Getting paid ANYTHING for the labor is a reward. Never mind that in many prisons being allowed to get a job is again, a reward, that you can get for following the rules and not causing problems.
Try seeing it in another light: that is our punishment for failing to create a society that removes the need for crime.
How much of those 30k/year inmates are we wasting tax dollars incarcerating because we refuse to acknowledge that marijuana is not worthy of a schedule 1 certification? How many because we failed to provide an equal opportunity education system?
The prisoners are already being "punished" by having their freedom taken away. I don't see why they should have to pay for the mechanisms that remove their freedom at the same time. They're still citizens.
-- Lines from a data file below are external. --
(* ===== verification/GoEncoding.v ===== *)
(** * GoEncoding: [unicode/utf8], [encoding/hex], [encoding/base64],
    [crypto/sha256] and the integer verbs of [fmt], as raxd calls them.

    Library definitions, executable; the round trips and length facts the
    components need are proved here once. *)

From Stdlib Require Import Strings.Byte.
From stdpp Require Import pretty.
From S2P Require Import Prelude GoText.
Open Scope Z_scope.
Open Scope go_scope.

(** ** [unicode/utf8] *)

(** Continuation bytes within given bounds. *)
Definition cont_in (lo hi : Z) (b : byte) : bool :=
  (lo <=? byte_val b) && (byte_val b <=? hi).
Definition cont : byte → bool := cont_in 128 191.

(** Bytes of the first rune of a non-empty string: [utf8.DecodeRune] returns
    the width, and width one with an error for anything that is not the
    shortest encoding of a scalar value. *)
Definition rune_width (s : bytes) : nat * bool :=
  match s with
  | [] => (0%nat, false)
  | a :: s1 =>
      let n := byte_val a in
      if n <? 128 then (1%nat, true)
      else match s1 with
      | b :: s2 =>
          if (194 <=? n) && (n <=? 223) then
            if cont b then (2%nat, true) else (1%nat, false)
          else match s2 with
          | c :: s3 =>
              let '(lo, hi) :=
                if n =? 224 then (160, 191) else if n =? 237 then (128, 159)
                else (128, 191) in
              if (224 <=? n) && (n <=? 239) then
                if cont_in lo hi b && cont c then (3%nat, true) else (1%nat, false)
              else match s3 with
              | d :: _ =>
                  let '(lo, hi) :=
                    if n =? 240 then (144, 191) else if n =? 244 then (128, 143)
                    else (128, 191) in
                  if (240 <=? n) && (n <=? 244) && cont_in lo hi b && cont c && cont d
                  then (4%nat, true) else (1%nat, false)
              | [] => (1%nat, false)
              end
          | [] => (1%nat, false)
          end
      | [] => (1%nat, false)
      end
  end.

Lemma rune_width_pos a s : (1 ≤ (rune_width (a :: s)).1)%nat.
Proof. unfold rune_width. repeat case_match; simpl; lia. Qed.
#[global] Arguments rune_width : simpl never.

(** The runes of a string, each with the bytes it takes and whether they are
    valid: the range loop, [[]rune(s)] and [RuneCountInString] all read it so.
    The fuel is the number of bytes. *)
Fixpoint runes_go (fuel : nat) (s : bytes) : list (bytes * bool) :=
  match fuel, s with
  | O, _ | _, [] => []
  | S fuel, _ =>
      let '(w, ok) := rune_width s in
      (take w s, ok) :: runes_go fuel (drop w s)
  end.

Definition runes (s : string) : list (bytes * bool) :=
  let b := bytes_of_string s in runes_go (length b) b.

(** [utf8.RuneCountInString]. *)
Definition rune_count (s : string) : nat := length (runes s).

(** [utf8.ValidString]. *)
Definition valid_utf8 (s : string) : bool := forallb snd (runes s).

Lemma runes_go_concat fuel s :
  (length s ≤ fuel)%nat → concat (map fst (runes_go fuel s)) = s.
Proof.
  revert s. induction fuel as [|fuel IH]; intros s Hl.
  - destruct s; [done|simpl in Hl; lia].
  - destruct s as [|a s]; [done|].
    simpl runes_go. pose proof (rune_width_pos a s) as Hw.
    destruct (rune_width (a :: s)) as [w ok]. simpl in Hw. cbn [map fst concat].
    rewrite IH by (rewrite length_drop; simpl in *; lia).
    apply take_drop.
Qed.

(** No rune is lost: a string is the concatenation of its runes. *)
Lemma runes_concat s : concat (map fst (runes s)) = bytes_of_string s.
Proof. by apply runes_go_concat. Qed.

Lemma runes_go_count fuel s : (length (runes_go fuel s) ≤ length s)%nat.
Proof.
  revert s. induction fuel as [|fuel IH]; intros s; [simpl; lia|].
  destruct s as [|a s]; [simpl; lia|].
  simpl runes_go. pose proof (rune_width_pos a s) as Hw.
  destruct (rune_width (a :: s)) as [w ok]. simpl in Hw. cbn [length].
  specialize (IH (drop w (a :: s))). rewrite length_drop in IH. simpl length in *. lia.
Qed.

Lemma rune_count_le s : (rune_count s ≤ length (bytes_of_string s))%nat.
Proof. apply runes_go_count. Qed.

(** ** [encoding/hex] *)

Definition hex_digit (n : Z) : ascii :=
  if n <? 10 then chr (Z.to_N (48 + n)) else chr (Z.to_N (87 + n)).

Fixpoint hex_encode (b : bytes) : string :=
  match b with
  | [] => EmptyString
  | x :: b' =>
      String (hex_digit (byte_val x / 16)) (String (hex_digit (byte_val x mod 16)) (hex_encode b'))
  end.

(** [strconv.Quote], behind the verb [%q]: exact for ASCII and for bytes that are
    no UTF-8; a valid rune outside ASCII counts as printable and is kept. *)
Definition quote_ascii (c : ascii) : string :=
  let n := code c in
  let esc c := String "\" (str1 c) in
  if n =? 34 then esc dquote else if n =? 92 then esc "\"%char
  else if n =? 7 then esc "a"%char else if n =? 8 then esc "b"%char
  else if n =? 9 then esc "t"%char else if n =? 10 then esc "n"%char
  else if n =? 11 then esc "v"%char else if n =? 12 then esc "f"%char
  else if n =? 13 then esc "r"%char
  else if (n <? 32) || (127 <=? n) then "\x" +:+ hex_encode [Ascii.byte_of_ascii c]
  else str1 c.

Definition quote_rune (r : bytes * bool) : string :=
  match r with
  | ([b], _) => quote_ascii (Ascii.ascii_of_byte b)
  | (bs, _) => string_of_bytes bs
  end.

Definition fmt_q (s : string) : string :=
  String dquote (String.concat "" (map quote_rune (runes s))) +:+ str1 dquote.

Example fmt_q_ex :
  fmt_q (String nl "a\é") = String dquote ("\na\\é" +:+ str1 dquote).
Proof. reflexivity. Qed.

Lemma hex_encode_length b : String.length (hex_encode b) = (2 * length b)%nat.
Proof. induction b as [|x b IH]; [done|]. simpl. rewrite IH. lia. Qed.

Lemma hex_digit_val n : 0 ≤ n < 16 → digit_val (hex_digit n) = Some n.
Proof.
  intros H. assert (n ∈ seqZ 0 16) as Hin by (apply elem_of_seqZ; lia).
  clear H. revert n Hin. apply Forall_forall. repeat constructor.
Qed.

Lemma hex_encode_inj a b : hex_encode a = hex_encode b → a = b.
Proof.
  revert b. induction a as [|x a IH]; intros [|y b] H; try done.
  simpl in H. injection H as H1 H2 H3. f_equal; [|by apply IH].
  apply byte_val_inj. pose proof (byte_val_range x). pose proof (byte_val_range y).
  apply (f_equal digit_val) in H1, H2.
  rewrite !hex_digit_val in H1 by (split; [apply Z.div_pos | apply Z.div_lt_upper_bound]; lia).
  rewrite !hex_digit_val in H2 by (apply Z.mod_pos_bound; lia).
  injection H1 as H1. injection H2 as H2.
  rewrite (Z.div_mod (byte_val x) 16), (Z.div_mod (byte_val y) 16) by lia. congruence.
Qed.

(** ** [encoding/base64] *)

(** The alphabets: [url] selects RawURLEncoding's last two characters. *)
Definition b64_char (url : bool) (n : Z) : ascii :=
  if n <? 26 then chr (Z.to_N (65 + n))
  else if n <? 52 then chr (Z.to_N (97 + (n - 26)))
  else if n <? 62 then chr (Z.to_N (48 + (n - 52)))
  else if n =? 62 then (if url then "-" else "+")%char
  else (if url then "_" else "/")%char.

Definition b64_val (c : ascii) : option Z :=
  let n := code c in
  if (65 <=? n) && (n <=? 90) then Some (n - 65)
  else if (97 <=? n) && (n <=? 122) then Some (n - 97 + 26)
  else if (48 <=? n) && (n <=? 57) then Some (n - 48 + 52)
  else if n =? 43 then Some 62
  else if n =? 47 then Some 63
  else None.

(** The six-bit digits of a 24-bit group, and the group's bytes. *)
Definition six (v : Z) (i : Z) : Z := v / 2 ^ (18 - 6 * i) mod 64.
Definition group3 (x y z : byte) : Z := byte_val x * 65536 + byte_val y * 256 + byte_val z.
Definition group4 (a b c d : Z) : Z := a * 2 ^ 18 + b * 2 ^ 12 + c * 2 ^ 6 + d.
Definition octet (v : Z) (i : Z) : byte := byte_of_Z (v / 2 ^ (16 - 8 * i)).

(** [EncodeToString]; [pad] is StdEncoding's padding. *)
Fixpoint b64_encode (url pad : bool) (s : bytes) : string :=
  let ch v i := b64_char url (six v i) in
  let fill := if pad then "="%string else EmptyString in
  match s with
  | [] => EmptyString
  | [x] =>
      let v := group3 x x00 x00 in
      String (ch v 0) (String (ch v 1) (fill +:+ fill))
  | [x; y] =>
      let v := group3 x y x00 in
      String (ch v 0) (String (ch v 1) (String (ch v 2) fill))
  | x :: y :: z :: s' =>
      let v := group3 x y z in
      String (ch v 0) (String (ch v 1) (String (ch v 2)
        (String (ch v 3) (b64_encode url pad s'))))
  end.

Definition std_encode (s : bytes) : string := b64_encode false true s.
Definition raw_url_encode (s : bytes) : string := b64_encode true false s.

(** The decoder skips newlines and carriage returns anywhere. *)
Fixpoint strip_newlines (s : string) : string :=
  match s with
  | EmptyString => EmptyString
  | String c s' =>
      if (code c =? 10) || (code c =? 13) then strip_newlines s'
      else String c (strip_newlines s')
  end.

(** Groups of four characters; padding ends the input. *)
Fixpoint b64_groups (s : string) : option bytes :=
  match s with
  | EmptyString => Some []
  | String a (String b (String c (String d s'))) =>
      va ← b64_val a; vb ← b64_val b;
      match b64_val c, b64_val d with
      | Some vc, Some vd =>
          let v := group4 va vb vc vd in
          rest ← b64_groups s';
          Some (octet v 0 :: octet v 1 :: octet v 2 :: rest)
      | Some vc, None =>
          if (d =? "=")%char && (s' =? "")%string
          then let v := group4 va vb vc 0 in Some [octet v 0; octet v 1] else None
      | None, _ =>
          if (c =? "=")%char && (d =? "=")%char && (s' =? "")%string
          then Some [octet (group4 va vb 0 0) 0] else None
      end
  | _ => None
  end.

(** [base64.StdEncoding.DecodeString], [None] for its [CorruptInputError]. *)
Definition std_decode (s : string) : option bytes := b64_groups (strip_newlines s).

(** [base64.StdEncoding.DecodedLen n]. *)
Definition decoded_len (n : Z) : Z := n / 4 * 3.

Lemma b64_val_char n : 0 ≤ n < 64 → b64_val (b64_char false n) = Some n.
Proof.
  intros H. assert (n ∈ seqZ 0 64) as Hin by (apply elem_of_seqZ; lia).
  clear H. revert n Hin. apply Forall_forall. repeat constructor.
Qed.

Lemma b64_char_visible url n :
  0 ≤ n < 64 → (code (b64_char url n) =? 10) || (code (b64_char url n) =? 13) = false.
Proof.
  intros H. assert (n ∈ seqZ 0 64) as Hin by (apply elem_of_seqZ; lia).
  clear H. revert n Hin. apply Forall_forall. destruct url; repeat constructor.
Qed.

Lemma six_range v i : 0 ≤ six v i < 64.
Proof. apply Z.mod_pos_bound; lia. Qed.

#[export] Hint Resolve six_range b64_val_char b64_char_visible : go.

Lemma six_group x y z :
  let v := group3 x y z in
  group4 (six v 0) (six v 1) (six v 2) (six v 3) = v.
Proof.
  unfold group4, six, group3.
  pose proof (byte_val_range x). pose proof (byte_val_range y). pose proof (byte_val_range z).
  change (2 ^ (18 - 6 * 0)) with 262144. change (2 ^ (18 - 6 * 1)) with 4096.
  change (2 ^ (18 - 6 * 2)) with 64. change (2 ^ (18 - 6 * 3)) with 1.
  change (2 ^ 18) with 262144. change (2 ^ 12) with 4096. change (2 ^ 6) with 64.
  Z.div_mod_to_equations. lia.
Qed.

Lemma octet_group3 x y z :
  let v := group3 x y z in octet v 0 = x ∧ octet v 1 = y ∧ octet v 2 = z.
Proof.
  unfold octet, group3.
  pose proof (byte_val_range x). pose proof (byte_val_range y). pose proof (byte_val_range z).
  change (2 ^ (16 - 8 * 0)) with 65536. change (2 ^ (16 - 8 * 1)) with 256.
  change (2 ^ (16 - 8 * 2)) with 1.
  repeat split; apply byte_val_inj; rewrite byte_val_of_Z; Z.div_mod_to_equations; lia.
Qed.

(** A byte list in steps of three. *)
Lemma bytes_ind3 (P : bytes → Prop) :
  P [] → (∀ x, P [x]) → (∀ x y, P [x; y]) →
  (∀ x y z s, P s → P (x :: y :: z :: s)) → ∀ s, P s.
Proof.
  intros H0 H1 H2 H3 s. remember (length s) as n eqn:E. revert s E.
  induction (lt_wf n) as [n _ IH]. intros [|x [|y [|z s]]] E; auto.
  apply H3. apply (IH (length s)); [simpl in E; lia|done].
Qed.

#[global] Arguments six : simpl never.
#[global] Arguments octet : simpl never.
#[global] Arguments group3 : simpl never.
#[global] Arguments group4 : simpl never.
#[global] Arguments b64_char : simpl never.
#[global] Arguments b64_val : simpl never.

Lemma strip_encode url pad s :
  strip_newlines (b64_encode url pad s) = b64_encode url pad s.
Proof.
  induction s as [|x|x y|x y z s IH] using bytes_ind3; [done|..];
    cbn [b64_encode strip_newlines];
    repeat (rewrite b64_char_visible by apply six_range);
    rewrite ?IH; destruct pad; reflexivity.
Qed.

(** The digits the padding drops are zero. *)
Lemma six_pad2 x :
  let v := group3 x x00 x00 in group4 (six v 0) (six v 1) 0 0 = v.
Proof.
  intros v. assert (six v 2 = 0 ∧ six v 3 = 0) as [E2 E3].
  { unfold v, six, group3. change (byte_val x00) with 0. pose proof (byte_val_range x).
    change (2 ^ (18 - 6 * 2)) with 64. change (2 ^ (18 - 6 * 3)) with 1.
    Z.div_mod_to_equations; lia. }
  pose proof (six_group x x00 x00) as E. cbv zeta in E. fold v in E.
  by rewrite E2, E3 in E.
Qed.

Lemma six_pad1 x y :
  let v := group3 x y x00 in group4 (six v 0) (six v 1) (six v 2) 0 = v.
Proof.
  intros v. assert (six v 3 = 0) as E3.
  { unfold v, six, group3. change (byte_val x00) with 0. change (2 ^ (18 - 6 * 3)) with 1.
    pose proof (byte_val_range x). pose proof (byte_val_range y).
    Z.div_mod_to_equations; lia. }
  pose proof (six_group x y x00) as E. cbv zeta in E. fold v in E.
  by rewrite E3 in E.
Qed.

Lemma groups_encode s : b64_groups (b64_encode false true s) = Some s.
Proof.
  induction s as [|x|x y|x y z s IH] using bytes_ind3; [done|..];
    cbn [b64_encode b64_groups String.append];
    rewrite ?b64_val_char by apply six_range; simpl;
    change (b64_val "="%char) with (@None Z); simpl.
  - rewrite six_pad2. by destruct (octet_group3 x x00 x00) as (-> & _ & _).
  - rewrite six_pad1. by destruct (octet_group3 x y x00) as (-> & -> & _).
  - rewrite IH. simpl. rewrite six_group.
    destruct (octet_group3 x y z) as (-> & -> & ->). done.
Qed.

(** Standard base64 round trip. *)
Lemma std_decode_encode s : std_decode (std_encode s) = Some s.
Proof. unfold std_decode, std_encode. by rewrite strip_encode, groups_encode. Qed.

(** Length of the padded encoding. *)
Lemma std_encode_length s :
  str_len (std_encode s) = (Z.of_nat (length s) + 2) / 3 * 4.
Proof.
  unfold std_encode, str_len.
  induction s as [|x|x y|x y z s IH] using bytes_ind3; try reflexivity.
  cbn [b64_encode String.length length].
  rewrite !Nat2Z.inj_succ, IH.
  replace (Z.succ (Z.succ (Z.succ (Z.of_nat (length s)))) + 2)
    with (Z.of_nat (length s) + 2 + 1 * 3) by lia.
  rewrite Z.div_add by lia. lia.
Qed.

(** Every decoded group has at most three bytes for four characters. *)
Lemma b64_groups_length s d :
  b64_groups s = Some d → 4 * Z.of_nat (length d) ≤ 3 * str_len s.
Proof.
  unfold str_len. remember (String.length s) as n eqn:E. revert s d E.
  induction (lt_wf n) as [n _ IH].
  intros [|a [|b [|c [|e s]]]] d E H; simpl in H; simplify_eq/=; try lia.
  destruct (b64_val a), (b64_val b); simplify_eq/=.
  destruct (b64_val c), (b64_val e); simplify_eq/=;
    repeat (case_match; simplify_eq/=); try lia.
  destruct (b64_groups s) as [r|] eqn:Er; simplify_eq/=.
  specialize (IH (String.length s) ltac:(lia) s r eq_refl Er). lia.
Qed.

Lemma strip_newlines_length s : str_len (strip_newlines s) ≤ str_len s.
Proof.
  unfold str_len. induction s as [|c s IH]; [done|]. simpl.
  case_match; simpl; lia.
Qed.

(** ** [fmt] integer verbs *)

(** [%d]. *)
Definition fmt_d (z : Z) : string := pretty z.

(** [%v] of a bool. *)
Definition fmt_bool (b : bool) : string := if b then "true" else "false".

(** [%04o] of a value below 2^32 (eleven octal digits). *)
Fixpoint octal_digits (fuel : nat) (z : Z) (acc : string) : string :=
  match fuel with
  | O => acc
  | S fuel =>
      if z =? 0 then acc
      else octal_digits fuel (z / 8) (String (chr (Z.to_N (48 + z mod 8))) acc)
  end.
Definition fmt_04o (z : Z) : string :=
  let s := octal_digits 11 z EmptyString in
  repeat_str "0" (4 - String.length s) +:+ s.

Example fmt_04o_0600 : fmt_04o 384 = "0600".
Proof. reflexivity. Qed.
They have paid and will continue to pay taxes. They still participate in the system despite being a prisoner of it.
We don't make people pay per usage of the existence of the FDA. Why make them pay for their own prison?
> I'd call the amounts they get paid to work are more than generous since they do not have to repay the cost of their incarceration.
Prisoners do not have any control over how much their incarceration costs, therefore have no obligation to pay any of it back. The idea is that the loss of liberty alone is atonement, no judge ever sentenced an inmate to 'n days of incarceration + repayment of expenses incurred by the state in a negotiation process in which the defendant played no part'.
I'm not sure what you're trying to achieve with your comments, whatever your goal is you are likely not helping it.
It sounds like you may be coming from a different law system than the person that you're replying to as there are many places in the US where such days of incarceration also mean incurring costs for housing and supervision.
It's hard for someone to control the costs of something that they've already committed, but I don't think there's any way around that. If it turns out that destroying a painting costs more or less depending on who does the restoration, that's not in the vandal's control.
For what it's worth, I think he made a valid point along with a fact that contributed to the discussion.
You say this, and I agree with you, and yet the system works the way it works for a reason.
Like if I were an amoral shitbird with lots of money and familiarity with law enforcement, I'd probably start opening a chain of for-profit prisons while also lobbying for "tough on crime" laws and politicians. Then I'd use my for prisoners to produce goods which I could then sell back to someone for a profit.
But I'm sure no amoral shitbirds like that exist and the 80s/90s saw this happen purely by coincidence.